* [Requirement]:
Copy out the entire listing word for word.

-- Dataset entries follows --

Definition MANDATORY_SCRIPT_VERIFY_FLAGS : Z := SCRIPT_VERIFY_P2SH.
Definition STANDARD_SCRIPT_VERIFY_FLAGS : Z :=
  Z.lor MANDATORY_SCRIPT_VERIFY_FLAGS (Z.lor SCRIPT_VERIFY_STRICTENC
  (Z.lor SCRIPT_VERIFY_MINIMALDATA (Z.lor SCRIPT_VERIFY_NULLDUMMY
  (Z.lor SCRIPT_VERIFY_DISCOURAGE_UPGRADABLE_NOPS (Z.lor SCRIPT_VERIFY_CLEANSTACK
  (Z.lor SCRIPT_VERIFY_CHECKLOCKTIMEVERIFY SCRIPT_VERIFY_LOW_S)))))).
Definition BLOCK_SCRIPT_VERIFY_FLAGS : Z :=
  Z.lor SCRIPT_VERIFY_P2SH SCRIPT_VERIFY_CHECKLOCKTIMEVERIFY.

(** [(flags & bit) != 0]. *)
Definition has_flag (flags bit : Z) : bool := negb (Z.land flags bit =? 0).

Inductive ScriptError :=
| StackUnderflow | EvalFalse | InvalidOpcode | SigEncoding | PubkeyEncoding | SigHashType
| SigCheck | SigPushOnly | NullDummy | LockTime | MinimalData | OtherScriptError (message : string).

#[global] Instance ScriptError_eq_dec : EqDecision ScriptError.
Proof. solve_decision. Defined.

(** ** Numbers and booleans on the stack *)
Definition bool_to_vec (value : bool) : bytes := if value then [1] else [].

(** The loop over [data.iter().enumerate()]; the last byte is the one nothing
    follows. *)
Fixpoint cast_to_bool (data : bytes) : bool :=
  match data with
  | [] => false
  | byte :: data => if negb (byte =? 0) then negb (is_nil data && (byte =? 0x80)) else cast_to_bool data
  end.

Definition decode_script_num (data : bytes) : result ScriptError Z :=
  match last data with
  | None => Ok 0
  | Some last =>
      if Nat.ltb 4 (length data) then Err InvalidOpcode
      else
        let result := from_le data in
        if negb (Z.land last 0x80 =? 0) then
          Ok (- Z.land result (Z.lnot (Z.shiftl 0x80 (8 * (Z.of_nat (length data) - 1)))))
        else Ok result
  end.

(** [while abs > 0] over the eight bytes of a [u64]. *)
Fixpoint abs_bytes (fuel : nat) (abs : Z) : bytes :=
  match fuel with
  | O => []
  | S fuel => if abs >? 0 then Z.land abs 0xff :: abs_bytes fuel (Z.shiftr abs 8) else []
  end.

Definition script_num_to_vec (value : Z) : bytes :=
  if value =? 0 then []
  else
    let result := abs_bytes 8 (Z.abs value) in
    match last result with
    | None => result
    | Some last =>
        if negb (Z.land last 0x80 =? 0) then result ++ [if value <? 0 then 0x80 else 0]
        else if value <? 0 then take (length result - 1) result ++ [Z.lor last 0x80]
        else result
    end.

-- Dataset entries concluded --

* [Result of this task]:
Definition MANDATORY_SCRIPT_VERIFY_FLAGS : Z := SCRIPT_VERIFY_P2SH.
Definition STANDARD_SCRIPT_VERIFY_FLAGS : Z :=
  Z.lor MANDATORY_SCRIPT_VERIFY_FLAGS (Z.lor SCRIPT_VERIFY_STRICTENC
  (Z.lor SCRIPT_VERIFY_MINIMALDATA (Z.lor SCRIPT_VERIFY_NULLDUMMY
  (Z.lor SCRIPT_VERIFY_DISCOURAGE_UPGRADABLE_NOPS (Z.lor SCRIPT_VERIFY_CLEANSTACK
  (Z.lor SCRIPT_VERIFY_CHECKLOCKTIMEVERIFY SCRIPT_VERIFY_LOW_S)))))).
Definition BLOCK_SCRIPT_VERIFY_FLAGS : Z :=
  Z.lor SCRIPT_VERIFY_P2SH SCRIPT_VERIFY_CHECKLOCKTIMEVERIFY.

(** [(flags & bit) != 0]. *)
Definition has_flag (flags bit : Z) : bool := negb (Z.land flags bit =? 0).

Inductive ScriptError :=
| StackUnderflow | EvalFalse | InvalidOpcode | SigEncoding | PubkeyEncoding | SigHashType
| SigCheck | SigPushOnly | NullDummy | LockTime | MinimalData | OtherScriptError (message : string).

#[global] Instance ScriptError_eq_dec : EqDecision ScriptError.
Proof. solve_decision. Defined.

(** ** Numbers and booleans on the stack *)
Definition bool_to_vec (value : bool) : bytes := if value then [1] else [].

(** The loop over [data.iter().enumerate()]; the last byte is the one nothing
    follows. *)
Fixpoint cast_to_bool (data : bytes) : bool :=
  match data with
  | [] => false
  | byte :: data => if negb (byte =? 0) then negb (is_nil data && (byte =? 0x80)) else cast_to_bool data
  end.

Definition decode_script_num (data : bytes) : result ScriptError Z :=
  match last data with
  | None => Ok 0
  | Some last =>
      if Nat.ltb 4 (length data) then Err InvalidOpcode
      else
        let result := from_le data in
        if negb (Z.land last 0x80 =? 0) then
          Ok (- Z.land result (Z.lnot (Z.shiftl 0x80 (8 * (Z.of_nat (length data) - 1)))))
        else Ok result
  end.

(** [while abs > 0] over the eight bytes of a [u64]. *)
Fixpoint abs_bytes (fuel : nat) (abs : Z) : bytes :=
  match fuel with
  | O => []
  | S fuel => if abs >? 0 then Z.land abs 0xff :: abs_bytes fuel (Z.shiftr abs 8) else []
  end.

Definition script_num_to_vec (value : Z) : bytes :=
  if value =? 0 then []
  else
    let result := abs_bytes 8 (Z.abs value) in
    match last result with
    | None => result
    | Some last =>
        if negb (Z.land last 0x80 =? 0) then result ++ [if value <? 0 then 0x80 else 0]
        else if value <? 0 then take (length result - 1) result ++ [Z.lor last 0x80]
        else result
    end.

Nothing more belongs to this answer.